EXERCISE:
Tally the lines of the data that include the word "directory". Only the number is to be returned.

━━━━━━━━━━━━━━━━━━━━

(* ===== verification/CliArgs.v ===== *)
(** src/cli/args.hpp, src/cli/args.cpp: the options of the command line. *)
From S2P Require Import Prelude Sizes Disk Http PkiClient Tool OpenSSL.
Local Open Scope string_scope.

Record Args := MkArgs {
  a_command : string;
  a_pki_url : string;
  a_out_dir : string;
  a_hid8 : string;
  a_cert_path : string;
  a_ea_url : string;
  a_aa_url : string;
  a_keystore_dir : string;
  a_ec_cert : string;
  a_tlm_cert : string;
  a_tlm_hid8 : string;
  a_out : string;
  a_canonical_key : string;
  a_canonical_id : string;
  a_canonical_id_set : bool;
  a_curve_str : string;
  a_json : bool;
  a_discover_mode : bool;
}.

Definition Args_default : Args :=
  MkArgs "" "" "" "" "" "" "" "" "" "" "" "" "" "" false "" false false.

Module args.

Implicit Types a : Args.

(** [a.field = val] for the option [arg]; [None] when no option has that name. *)
Definition set_option (arg val : string) a : option Args :=
  let '(MkArgs c pu od h cp eu au kd ec tc th o ck ci cs cv j d) := a in
  if (arg =? "--pki-url")%string then
    Some (MkArgs c val od h cp eu au kd ec tc th o ck ci cs cv j d)
  else if (arg =? "--out-dir")%string then
    Some (MkArgs c pu val h cp eu au kd ec tc th o ck ci cs cv j d)
  else if (arg =? "--hid8")%string then
    Some (MkArgs c pu od val cp eu au kd ec tc th o ck ci cs cv j d)
  else if (arg =? "--cert-path")%string then
    Some (MkArgs c pu od h val eu au kd ec tc th o ck ci cs cv j d)
  else if (arg =? "--ea-url")%string then
    Some (MkArgs c pu od h cp val au kd ec tc th o ck ci cs cv j d)
  else if (arg =? "--aa-url")%string then
    Some (MkArgs c pu od h cp eu val kd ec tc th o ck ci cs cv j d)
  else if (arg =? "--keystore-dir")%string then
    Some (MkArgs c pu od h cp eu au val ec tc th o ck ci cs cv j d)
  else if (arg =? "--ec-cert")%string then
    Some (MkArgs c pu od h cp eu au kd val tc th o ck ci cs cv j d)
  else if (arg =? "--tlm-cert")%string then
    Some (MkArgs c pu od h cp eu au kd ec val th o ck ci cs cv j d)
  else if (arg =? "--tlm-hid8")%string then
    Some (MkArgs c pu od h cp eu au kd ec tc val o ck ci cs cv j d)
  else if (arg =? "--out")%string then
    Some (MkArgs c pu od h cp eu au kd ec tc th val ck ci cs cv j d)
  else if (arg =? "--canonical-key")%string then
    Some (MkArgs c pu od h cp eu au kd ec tc th o val ci cs cv j d)
  else if (arg =? "--canonical-id")%string then
    Some (MkArgs c pu od h cp eu au kd ec tc th o ck val true cv j d)
  else if (arg =? "--curve")%string then
    Some (MkArgs c pu od h cp eu au kd ec tc th o ck ci cs val j d)
  else None.

Definition set_command (val : string) a : Args :=
  let '(MkArgs c pu od h cp eu au kd ec tc th o ck ci cs cv j d) := a in
  MkArgs val pu od h cp eu au kd ec tc th o ck ci cs cv j d.
Definition set_json a : Args :=
  let '(MkArgs c pu od h cp eu au kd ec tc th o ck ci cs cv j d) := a in
  MkArgs c pu od h cp eu au kd ec tc th o ck ci cs cv true d.
Definition set_discover_mode a : Args :=
  let '(MkArgs c pu od h cp eu au kd ec tc th o ck ci cs cv j d) := a in
  MkArgs c pu od h cp eu au kd ec tc th o ck ci cs cv j true.

(** The loop over argv[2..]: a known option takes the next word, an unknown word is
    skipped, a trailing word without a value is ignored. *)
Fixpoint parse_loop (argv : list string) a : Args :=
  match argv with
  | [] => a
  | arg :: rest =>
      if (arg =? "--json")%string then parse_loop rest (set_json a)
      else if (arg =? "--discover")%string then parse_loop rest (set_discover_mode a)
      else match rest with
           | [] => a
           | val :: rest' =>
               match set_option arg val a with
               | Some a => parse_loop rest' a
               | None => parse_loop rest a
               end
           end
  end.

(** [argv] is the whole vector, program name first. *)
Definition parse_args (argv : list string) : Args :=
  match argv with
  | _ :: command :: rest => parse_loop rest (set_command command Args_default)
  | _ => Args_default
  end.

Definition parse_curve (s : string) : Curve :=
  if (s =? "brainpool-p256r1")%string || (s =? "brainpoolP256r1")%string then BrainpoolP256r1
  else if (s =? "brainpool-p384r1")%string || (s =? "brainpoolP384r1")%string then BrainpoolP384r1
  else NistP256.

(** [std::left << std::setw(n) << s] *)
Definition pad (n : nat) (s : string) : string :=
  s ++ string_of_bytes (replicate (n - String.length s) x20).

Definition usage_text (prog : string) (cmds : list (string * string)) : string :=
  "Usage: " ++ prog ++ " <command> [options]" ++ nl ++ nl ++ "Commands:" ++ nl
  ++ String.concat "" (map (fun '(name, help) => "  " ++ pad 15 name ++ help ++ nl) cmds)
  ++ nl ++ "Common options:" ++ nl
  ++ "  --pki-url URL        Base URL of PKI server" ++ nl
  ++ "  --json               Machine-readable JSON output" ++ nl
  ++ "  --out-dir DIR        Output directory for certs" ++ nl
  ++ "  --hid8 HEX           HashedId8 in hex (16 chars)" ++ nl
  ++ "  --tlm-hid8 HEX       Pinned TLM HashedId8 (hex uppercase)" ++ nl
  ++ "  --cert-path PATH     Path to cert file (COER)" ++ nl
  ++ "  --ea-url URL         EA POST endpoint" ++ nl
  ++ "  --aa-url URL         AA POST endpoint" ++ nl
  ++ "  --keystore-dir DIR   Key storage directory" ++ nl
  ++ "  --tlm-cert PATH      TLM cert for ECTL verification" ++ nl
  ++ "  --out PATH           Output file path" ++ nl
  ++ "  --canonical-key ID   Key handle ID for canonical key" ++ nl
  ++ "  --canonical-id STR   ITS-S canonical identifier (1-64 bytes, default: v2xpki-its-s)" ++ nl
  ++ "  --ec-cert PATH       EC cert file for AT request" ++ nl
  ++ "  --curve NAME         Curve: nist-p256, brainpool-p256r1, brainpool-p384r1" ++ nl
  ++ "  --discover           Use CCMS discovery for EA/AA URLs" ++ nl.

Definition usage {ossl : OpenSSL} {tr : Transport} (prog : string) (cmds : list (string * string))
    : io unit :=
  tool.eprint (usage_text prog cmds).

(** ** Lemmas *)

(** A command line that asks for [a]. *)
Definition render a : list string :=
  a_command a ::
  "--pki-url" :: a_pki_url a ::
  "--out-dir" :: a_out_dir a ::
  "--hid8" :: a_hid8 a ::
  "--cert-path" :: a_cert_path a ::
  "--ea-url" :: a_ea_url a ::
  "--aa-url" :: a_aa_url a ::
  "--keystore-dir" :: a_keystore_dir a ::
  "--ec-cert" :: a_ec_cert a ::
  "--tlm-cert" :: a_tlm_cert a ::
  "--tlm-hid8" :: a_tlm_hid8 a ::
  "--out" :: a_out a ::
  "--canonical-key" :: a_canonical_key a ::
  (if a_canonical_id_set a then ["--canonical-id"; a_canonical_id a] else []) ++
  "--curve" :: a_curve_str a ::
  (if a_json a then ["--json"] else []) ++ (if a_discover_mode a then ["--discover"] else []).

Lemma parse_step arg val rest a a1 :
  (arg =? "--json")%string = false -> (arg =? "--discover")%string = false ->
  set_option arg val a = Some a1 -> parse_loop (arg :: val :: rest) a = parse_loop rest a1.
Proof. intros H1 H2 H3. cbn [parse_loop]. by rewrite H1, H2, H3. Qed.

Lemma parse_render prog a :
  (a_canonical_id_set a = false -> a_canonical_id a = "") -> parse_args (prog :: render a) = a.
Proof.
  intros H. destruct a as [cmd p1 p2 p3 p4 p5 p6 p7 p8 p9 p10 p11 p12 cid cset p14 js dm].
  unfold parse_args, render. cbn [app].
  repeat (erewrite parse_step; [|reflexivity..]; cbn [a_pki_url a_out_dir a_hid8 a_cert_path a_ea_url
    a_aa_url a_keystore_dir a_ec_cert a_tlm_cert a_tlm_hid8 a_out a_canonical_key]).
  destruct cset; cbn [a_canonical_id_set a_canonical_id app] in *.
  - repeat (erewrite parse_step; [|reflexivity..]). by destruct js, dm.
  - rewrite H by done. repeat (erewrite parse_step; [|reflexivity..]). by destruct js, dm.
Qed.

(** Of two settings of the same option, the later one counts. *)
Lemma set_option_twice arg v1 v2 a a1 :
  set_option arg v1 a = Some a1 -> set_option arg v2 a1 = set_option arg v2 a.
Proof.
  destruct a. unfold set_option at 1. intros H.
  repeat (destruct (arg =? _)%string eqn:E;
    [injection H as <-; apply String.eqb_eq in E as ->; reflexivity|clear E]). done.
Qed.

End args.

━━━━━━━━━━━━━━━━━━━━

ANSWER FOR THE TASK:
2